After my high-protein shake
I just got done working out, sort of; I did manage to break a sweat. Then I made myself a high-protein shake and was sure to include a banana for carbs. Why do I do this again? Aren’t carbs a bad thing?
Well, it turns out that I need those carbs to stimulate insulin secretion to promote tissue cell uptake and use of the amino acids (1p206)(1). For this reason, it doesn’t make too much sense to take protein with some other kind of sweetener. The insulin affects movement of amino cid transporters to the membrane and their activity while also antagonizing activation of some enzymes that oxidize amino acids—very important if you’re trying to put on muscle (1p206-207)! You don’t want glucagon to dominate, leaving you with protein degradation (1p207). At least I don’t. Insulin stimulates protein synthesis and inhibits its degradation (1p207).
My shake’s protein content happens to be made up of contain whey and casein. That’s a good thing for me because whey is considered a “fast” protein that’s quickly digested, absorbed and oxidized to get that protein synthesis I want (1p207); the casein, a “slow” protein, prolongs amino acid concentration in the plasma at a low degree to keep protein synthesis up and protein degradation by around 30 percent (1p207). It’s unclear if older people are better off with the faster proteins and if younger people are better off with the slower proteins (1p207), but I’m 30 so I take both just in case. Plus, that casein keeps me feeling full longer (personal experience).
What’s also great about my protein shake is its amino acid profile. Leucine is important for promoting protein synthesis in my liver, muscles and skin because it accelerates phases of mRNA translation (1p207); plus, it’s involved in a signaling cascade to stimulate the mRNA translation (1p207). Leucine is great for me. And the whey apparently causes a rapid absorption of that leucine along with other branched-chain amino acids isoleucine and valine (2). The other amino acids will promote protein synthesis too along with cell volume through intracellular signaling, like leucine does (1p207).

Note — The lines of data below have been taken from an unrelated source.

(** ** Data() of a pinner *)

(** The data of the pinned message, looked up through the queue. *)
Definition LocklessQueuePinner_Data (k : nat) (mem : Memory) : result (list Z) :=
  p ← GetPinner mem k;
  let pinned := AtomicQueueIndex_Load (p_pinned p) (qsize mem) in
  check (QueueIndex_valid pinned) ≫= fun _ =>
  i ← LoadIndex mem pinned;
  m ← GetMessage mem i;
  Ok (m_data m).

(** Right after [PinIndex] it is the pinned message; once the queue has gone
    around it is the newer message of the same slot, although the pinned one is
    still in its buffer. *)
Lemma pinner_data_moves :
  match small_queue with
  | Ok mem =>
      match perform_all 100 mem (take 2 pinned_ops), perform_all 100 mem (take 5 pinned_ops) with
      | Ok (mem1, _), Ok (mem2, _) =>
          LocklessQueuePinner_Data 0 mem1 = Ok [0; 0; 1; 2] /\
          LocklessQueuePinner_Data 0 mem2 = Ok [0; 3; 4; 5] /\
          m_data <$> buffer mem2 3 = Some [0; 0; 1; 2]
      | _, _ => False
      end
  | Fatal _ => False
  end.
Proof. vm_compute. repeat split; reflexivity. Qed.
(* ===== verification/AosSync.v ===== *)
(** * Robust mutexes (aos/ipc_lib/aos_sync.{h,cc})

    A mutex is a futex word and the links of its owner's robust list, which the
    kernel walks when a thread dies.  A thread is a machine that makes one store
    or one atomic access per step, so that it can die, and others can run,
    between any two of them.  The links of a list point to mutexes, named by
    their addresses, or to the head in the owner's thread local memory; the tag
    on the pointers and the offset of [SetRobustListOffset], which tests set,
    cancel.  [RunShmObservers] and the pthread mutexes are for tests and
    sanitizers. *)

From Stdlib Require Import ZArith Lia.
From stdpp Require Import base gmap sets list numbers option.
From S2P Require Import Prelude LocklessQueue QueueWatchers.
Open Scope Z_scope.

(** ** Data *)

Inductive link :=
  | Head (tid : Z)
  | Mutex (m : nat).
#[global] Instance link_eq_dec : EqDecision link.
Proof. solve_decision. Defined.

Record aos_mutex := mkAosMutex {
  am_next : link;
  am_previous : link;
  am_futex : Z
}.

(** The mutexes, and the words used directly as futexes or as conditions. *)
Record SyncMemory := mkSyncMemory {
  sync_mutex : nat -> aos_mutex;
  sync_futex : nat -> Z
}.

Record aos_robust_list_head := mkRobustHead {
  rh_next : link;
  rh_pending_next : option nat
}.

Definition upd_mutex (m : nat) (f : aos_mutex -> aos_mutex) (mem : SyncMemory) : SyncMemory :=
  mkSyncMemory (fun k => if decide (k = m) then f (sync_mutex mem k) else sync_mutex mem k)
    (sync_futex mem).
Definition set_futex_word (c : nat) (v : Z) (mem : SyncMemory) : SyncMemory :=
  mkSyncMemory (sync_mutex mem) (fun k => if decide (k = c) then v else sync_futex mem k).
Definition set_am_next (l : link) (x : aos_mutex) : aos_mutex :=
  mkAosMutex l (am_previous x) (am_futex x).
Definition set_am_previous (l : link) (x : aos_mutex) : aos_mutex :=
  mkAosMutex (am_next x) l (am_futex x).
Definition set_am_futex (v : Z) (x : aos_mutex) : aos_mutex :=
  mkAosMutex (am_next x) (am_previous x) v.
Definition set_pending (p : option nat) (h : aos_robust_list_head) : aos_robust_list_head :=
  mkRobustHead (rh_next h) p.

Definition futex (mem : SyncMemory) (m : nat) : Z := am_futex (sync_mutex mem m).

(** [value & FUTEX_TID_MASK]. *)
Definition owner (value : Z) : Z := Z.land value FUTEX_TID_MASK.

Definition EINTR : Z := 4.
Definition EAGAIN : Z := 11.
Definition EWOULDBLOCK : Z := EAGAIN.
Definition ETIMEDOUT : Z := 110.
Definition INT_MAX : Z := 2 ^ 31 - 1.

(** ** Where a thread is *)

(** Who called [mutex_do_get]: [mutex_get], or [condition_wait], after a timeout
    or not. *)
Inductive get_for :=
  | ForGet (signals_fail timeout : bool)
  | ForCondition (timed_out : bool).

(** What follows [Adder::Add]: the destructor and the return, or
    [mutex_finish_lock]. *)
Inductive after_add :=
  | ThenReturn (r : Z)
  | ThenFinish.

(** What follows [mutex_finish_lock]. *)
Inductive after_finish :=
  | FinishThenAdd (k : get_for)
  | FinishThenReturn.

(** What a mutex is released for: [mutex_unlock], [condition_wait] on [c] or
    [death_notification_release]. *)
Inductive release_for :=
  | ForUnlock
  | ForWait (c : nat) (wait_start : Z) (timeout : bool)
  | ForDeathNotification.

Inductive sync_pc :=
  | Returned (r : Z)
  (* [mutex_get] *)
  | GetPending (m : nat) (signals_fail timeout : bool)
  | GetSwap (m : nat) (k : get_for)
  | GetCall (m : nat) (k : get_for)
  | GetWait (m : nat) (k : get_for)
  | FinishLoad (m : nat) (f : after_finish)
  | FinishClear (m : nat) (f : after_finish)
  | AddNext (m : nat) (a : after_add)
  | AddHead (m : nat) (a : after_add) (old_head_next_value : link)
  | AddPrevious (m : nat) (a : after_add) (old_head_next_value : link)
  | AddNextPrevious (m : nat) (a : after_add) (old_head_next_value : link)
  | AdderDone (m : nat) (r : Z)
  (* [mutex_trylock] *)
  | TryPending (m : nat)
  | TrySwap (m : nat)
  | TryCall (m : nat)
  (* [death_notification_init] *)
  | DeathPending (m : nat)
  | DeathSwap (m : nat)
  (* [mutex_unlock] and [death_notification_release] *)
  | UnlockLoad (m : nat) (u : release_for)
  | RemovePending (m : nat) (u : release_for)
  | RemoveUnlink (m : nat) (u : release_for)
  | RemovePrevious (m : nat) (u : release_for) (previous next : link)
  | UnlockSwap (m : nat) (u : release_for)
  | UnlockCall (m : nat) (u : release_for)
  | RemoverDone (m : nat) (u : release_for)
  (* [condition_wait] *)
  | ConditionLoad (c m : nat) (timeout : bool)
  | ConditionPending (c m : nat) (wait_start : Z) (timeout : bool)
  | ConditionCall (c m : nat) (wait_start : Z) (timeout : bool)
  | ConditionWait (c m : nat) (wait_start : Z) (timeout : bool)
  (* [condition_wake] *)
  | WakeIncrement (c m : nat) (number_requeue : Z)
  | WakeCall (c m : nat) (number_requeue new_value : Z)
  | WakeReload (c m : nat) (number_requeue : Z)
  (* [mutex_islocked] and the futexes *)
  | IsLocked (m : nat)
  | FutexWaitCall (c : nat) (timeout : bool)
  | FutexStore (c : nat) (value : Z)
  | FutexWakeCall (c : nat)
  | FutexExchange (c : nat)
  (* before and in LOG(FATAL) *)
  | FatalReset (m : option nat)
  | Aborted (m : option nat).

(** The calls. *)
Inductive request :=
  | Mutex_lock (m : nat)
  | Mutex_lock_timeout (m : nat) (timeout : bool)
  | Mutex_grab (m : nat)
  | Mutex_trylock (m : nat)
  | Mutex_unlock (m : nat)
  | Mutex_islocked (m : nat)
  | Death_notification_init (m : nat)
  | Death_notification_release (m : nat)
  | Condition_wait (c m : nat) (end_time : bool)
  | Condition_signal (c m : nat)
  | Condition_broadcast (c m : nat)
  | Futex_wait_timeout (c : nat) (timeout : bool)
  | Futex_set_value (c : nat) (value : Z)
  | Futex_unset (c : nat).

Definition enter (q : request) : sync_pc :=
  match q with
  | Mutex_lock m => GetPending m true false
  | Mutex_lock_timeout m timeout => GetPending m true timeout
  | Mutex_grab m => GetPending m false false
  | Mutex_trylock m => TryPending m
  | Mutex_unlock m => UnlockLoad m ForUnlock
  | Mutex_islocked m => IsLocked m
  | Death_notification_init m => DeathPending m
  | Death_notification_release m => RemovePending m ForDeathNotification
  | Condition_wait c m end_time => ConditionLoad c m end_time
  | Condition_signal c m => WakeIncrement c m 0
  | Condition_broadcast c m => WakeIncrement c m INT_MAX
  | Futex_wait_timeout c timeout => FutexWaitCall c timeout
  | Futex_set_value c value => FutexStore c value
  | Futex_unset c => FutexExchange c
  end.

(** ** Steps of the code *)

(** The value [mutex_get] or [condition_wait] returns when [mutex_do_get]
    returned [r]. *)
Definition get_result (k : get_for) (r : Z) : Z :=
  match k with
  | ForGet _ _ => r
  | ForCondition timed_out => if r =? 1 then r else if timed_out then -1 else r
  end.

Definition finish (m : nat) (f : after_finish) (r : Z) : sync_pc :=
  match f with
  | FinishThenAdd k => AddNext m (ThenReturn (get_result k r))
  | FinishThenReturn => AdderDone m r
  end.

Definition added (m : nat) (a : after_add) : sync_pc :=
  match a with
  | ThenReturn r => AdderDone m r
  | ThenFinish => FinishLoad m FinishThenReturn
  end.

Definition removed (m : nat) (u : release_for) : sync_pc :=
  match u with
  | ForUnlock | ForDeathNotification => Returned 0
  | ForWait c wait_start timeout => ConditionPending c m wait_start timeout
  end.

(** [next_to_mutex(next)->previous = previous], unless [next] is the head of
    this thread. *)
Definition set_previous_of (tid : Z) (next previous : link) (mem : SyncMemory) : result SyncMemory :=
  if decide (next = Head tid) then Ok mem
  else match next with
  | Mutex n => Ok (upd_mutex n (set_am_previous previous) mem)
  | Head _ => Fatal OutOfRange
  end.

(** [previous->next = next]; the head is a mutex as far as [next] goes. *)
Definition set_next_of (tid : Z) (previous next : link) (mem : SyncMemory)
    (h : aos_robust_list_head) : result (SyncMemory * aos_robust_list_head) :=
  match previous with
  | Mutex p => Ok (upd_mutex p (set_am_next next) mem, h)
  | Head t =>
      if t =? tid then Ok (mem, mkRobustHead next (rh_pending_next h)) else Fatal OutOfRange
  end.

(** One access of thread [tid]; [None] where it is in the kernel or done. *)
Definition user_step (tid : Z) (mem : SyncMemory) (h : aos_robust_list_head) (p : sync_pc)
    : option (result (SyncMemory * aos_robust_list_head * sync_pc)) :=
  match p with
  | GetPending m signals_fail timeout =>
      Some (Ok (mem, set_pending (Some m) h, GetSwap m (ForGet signals_fail timeout)))
  | GetSwap m k =>
      Some (if futex mem m =? 0
            then Ok (upd_mutex m (set_am_futex tid) mem, h, AddNext m (ThenReturn (get_result k 0)))
            else Ok (mem, h, GetCall m k))
  | FinishLoad m f =>
      Some (if owner_died (futex mem m) then Ok (mem, h, FinishClear m f)
            else Ok (mem, h, finish m f 0))
  | FinishClear m f =>
      Some (Ok (upd_mutex m (set_am_futex (Z.ldiff (futex mem m) FUTEX_OWNER_DIED)) mem, h,
                finish m f 1))
  | AddNext m a =>
      Some (Ok (upd_mutex m (set_am_next (rh_next h)) mem, h, AddHead m a (rh_next h)))
  | AddHead m a old =>
      Some (Ok (mem, mkRobustHead (Mutex m) (rh_pending_next h), AddPrevious m a old))
  | AddPrevious m a old =>
      Some (Ok (upd_mutex m (set_am_previous (Head tid)) mem, h, AddNextPrevious m a old))
  | AddNextPrevious m a old =>
      Some (mem ← set_previous_of tid old (Mutex m) mem; Ok (mem, h, added m a))
  | AdderDone _ r => Some (Ok (mem, set_pending None h, Returned r))
  | TryPending m => Some (Ok (mem, set_pending (Some m) h, TrySwap m))
  | TrySwap m =>
      Some (if futex mem m =? 0
            then Ok (upd_mutex m (set_am_futex tid) mem, h, AddNext m (ThenReturn 0))
            else if owner_died (futex mem m) then Ok (mem, h, TryCall m)
            else Ok (mem, h, AdderDone m 4))
  | DeathPending m => Some (Ok (mem, set_pending (Some m) h, DeathSwap m))
  | DeathSwap m =>
      Some (if futex mem m =? 0
            then Ok (upd_mutex m (set_am_futex tid) mem, h, AddNext m (ThenReturn 0))
            else Ok (mem, h, Aborted (Some m)))
  | UnlockLoad m u =>
      Some (if owner (futex mem m) =? tid then Ok (mem, h, RemovePending m u)
            else Ok (mem, h, FatalReset (Some m)))
  | RemovePending m u => Some (Ok (mem, set_pending (Some m) h, RemoveUnlink m u))
  | RemoveUnlink m u =>
      let previous := am_previous (sync_mutex mem m) in
      let next_value := am_next (sync_mutex mem m) in
      Some ('(mem, h) ← set_next_of tid previous next_value mem h;
            Ok (mem, h, RemovePrevious m u previous next_value))
  | RemovePrevious m u previous next_value =>
      Some (mem ← set_previous_of tid next_value previous mem;
            Ok (mem, h, match u with ForDeathNotification => UnlockCall m u | _ => UnlockSwap m u end))
  | UnlockSwap m u =>
      Some (if futex mem m =? tid then Ok (upd_mutex m (set_am_futex 0) mem, h, RemoverDone m u)
            else Ok (mem, h, UnlockCall m u))
  | RemoverDone m u => Some (Ok (mem, set_pending None h, removed m u))
  | ConditionLoad c m timeout =>
      Some (Ok (mem, h, UnlockLoad m (ForWait c (sync_futex mem c) timeout)))
  | ConditionPending c m wait_start timeout =>
      Some (Ok (mem, set_pending (Some m) h, ConditionCall c m wait_start timeout))
  | WakeIncrement c m number_requeue =>
      let new_value := u32 (sync_futex mem c + 1) in
      Some (Ok (set_futex_word c new_value mem, h, WakeCall c m number_requeue new_value))
  | WakeReload c m number_requeue =>
      Some (Ok (mem, h, WakeCall c m number_requeue (sync_futex mem c)))
  | IsLocked m => Some (Ok (mem, h, Returned (if owner (futex mem m) =? tid then 1 else 0)))
  | FutexStore c value => Some (Ok (set_futex_word c value mem, h, FutexWakeCall c))
  | FutexExchange c =>
      Some (Ok (set_futex_word c 0 mem, h, Returned (if sync_futex mem c =? 0 then 1 else 0)))
  | FatalReset m => Some (Ok (mem, set_pending None h, Aborted m))
  | Returned _ | GetCall _ _ | GetWait _ _ | TryCall _ | UnlockCall _ _ | ConditionCall _ _ _ _
  | ConditionWait _ _ _ _ | WakeCall _ _ _ _ | FutexWaitCall _ _ | FutexWakeCall _ | Aborted _ => None
  end.

(** ** What the code does with the results of system calls *)

(** [FUTEX_LOCK_PI]. *)
Definition after_lock_pi (m : nat) (k : get_for) (ret : Z) : sync_pc :=
  if ret =? 0 then FinishLoad m (FinishThenAdd k)
  else match k with
  | ForGet signals_fail timeout =>
      if timeout && (ret =? - ETIMEDOUT) then AdderDone m 3
      else if ret =? - EINTR then if signals_fail then AdderDone m 2 else GetSwap m k
      else FatalReset (Some m)
  | ForCondition _ => if ret =? - EINTR then GetSwap m k else FatalReset (Some m)
  end.

(** [FUTEX_TRYLOCK_PI]. *)
Definition after_trylock_pi (m : nat) (ret : Z) : sync_pc :=
  if ret =? 0 then AddNext m ThenFinish
  else if ret =? - EWOULDBLOCK then AdderDone m 4
  else FatalReset (Some m).

(** [FUTEX_UNLOCK_PI]. *)
Definition after_unlock_pi (m : nat) (u : release_for) (ret : Z) : sync_pc :=
  if ret =? 0 then RemoverDone m u else FatalReset (Some m).

(** [FUTEX_WAIT_REQUEUE_PI]. *)
Definition after_wait_requeue_pi (c m : nat) (wait_start : Z) (timeout : bool) (ret : Z) : sync_pc :=
  if ret =? 0 then AddNext m ThenFinish
  else if ret =? - ETIMEDOUT then GetSwap m (ForCondition true)
  else if ret =? - EAGAIN then GetSwap m (ForCondition false)
  else if ret =? - EINTR then ConditionCall c m wait_start timeout
  else FatalReset (Some m).

(** [FUTEX_CMP_REQUEUE_PI]. *)
Definition after_cmp_requeue_pi (c m : nat) (number_requeue ret : Z) : sync_pc :=
  if ret <? 0
  then if ret =? - EAGAIN then WakeReload c m number_requeue else FatalReset None
  else Returned 0.

(** [FUTEX_WAIT]. *)
Definition after_futex_wait (ret : Z) : sync_pc :=
  Returned (if ret =? 0 then 0 else if ret =? - EINTR then 1 else if ret =? - ETIMEDOUT then 2
            else if ret =? - EWOULDBLOCK then 0 else -1).

(** [FUTEX_WAKE]. *)
Definition after_futex_wake (ret : Z) : sync_pc :=
  Returned (if (- 4096 <? ret) && (ret <? 0) then -1 else ret).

Pretty much because I’ve just eaten (and just worked out), protein synthesis is dominating in my body (1p208) and the high-protein is speeding recovery of my muscles, specifically the whey more than the casein (3;4). About 20 percent of the amino acids going into the liver end up used for protein synthesis (most of what stays in the liver) and nitrogen-containing compounds (like creatine, glutathione, carnitine, carnosine, and choline) (1p198). The other amino acids end up in the plasma (1p198). Some of the amount will be used for purine and pyrimidine bases, which mainly make up DNA and RNA.
Because 40 percent of body protein is in muscle, a lot of activity occurs there (1p223). The muscle catabolizes aspartate, asparagines, glutamate and the branched-chain amino acids to a greater extent (1p223). My muscles are especially liking the content of branched-chain amino acids from the whey (2) that are circulating (1p218). Enzymes in my muscles as well as heart, kidneys, diaphragm, adipose and other organs like the liver transaminate them to be further oxidized into energy or for reamination (1p224).
Glutamine, for example, is generated in the muscle through several pathways (1p226). One such pathway includes transamination of branched-chain amino acids combined with alpha-ketoglutarate to form branched-chain alpha-keto acid and glutamate, then an enzyme combines glutamate with ammonia to form glutamine (1p226). Glutamine synthesis is relatively higher in skeletal muscle, lungs, brain and adipose tissues (1p226).
Creatine, which contains nitrogen from amino acids arginine and glycine with methyl groups donated from methionine, is also functioning in the skeletal muscle for energy (1p226). If not used it doesn’t stay there forever, but leaves the muscle as creatinine to the kidney and is excreted in urine (1p226). I can use the excretion, in fact, as a great indicator of my existing muscle and rate of degradation (1p226).
Along with creatinine, the urine will have nitrogen from urea, amino acids, ammonia and uric acid (1p238). Feces may have amino acids and ammonia too (1p238). A calculation that shows my nitrogen balance—how much protein I consume versus how much nitrogen comes out—can help me measure whether or not my protein intake is adequate and if the quality of my protein is good (1p237). After a high-protein meal the balance may be more likely to be on the side of delivering a positive result.
1. Gropper SS, Smith JL, Groff JL. Advanced Nutrition and Human Metabolism. Belmont, CA: Thomson Wadsworth, 2009.
2. Farnfield MM, Trenerry C, Carey KA, Cameron-Smith D. Plasma amino acid response after ingestion of different whey protein fractions. Int J Food Sci Nutr 2008;1-11.
3. Buckley JD, Thomson RL, Coates AM, Howe PR, Denichilo MO, Rowney MK. Supplementation with a whey protein hydrolysate enhances recovery of muscle force-generating capacity following eccentric exercise. J Sci Med Sport 2008.
4. Cribb PJ, Williams AD, Carey MF, Hayes A. The effect of whey isolate and resistance training on strength, body composition, and plasma glutamine. Int J Sport Nutr Exerc Metab 2006;16:494-509.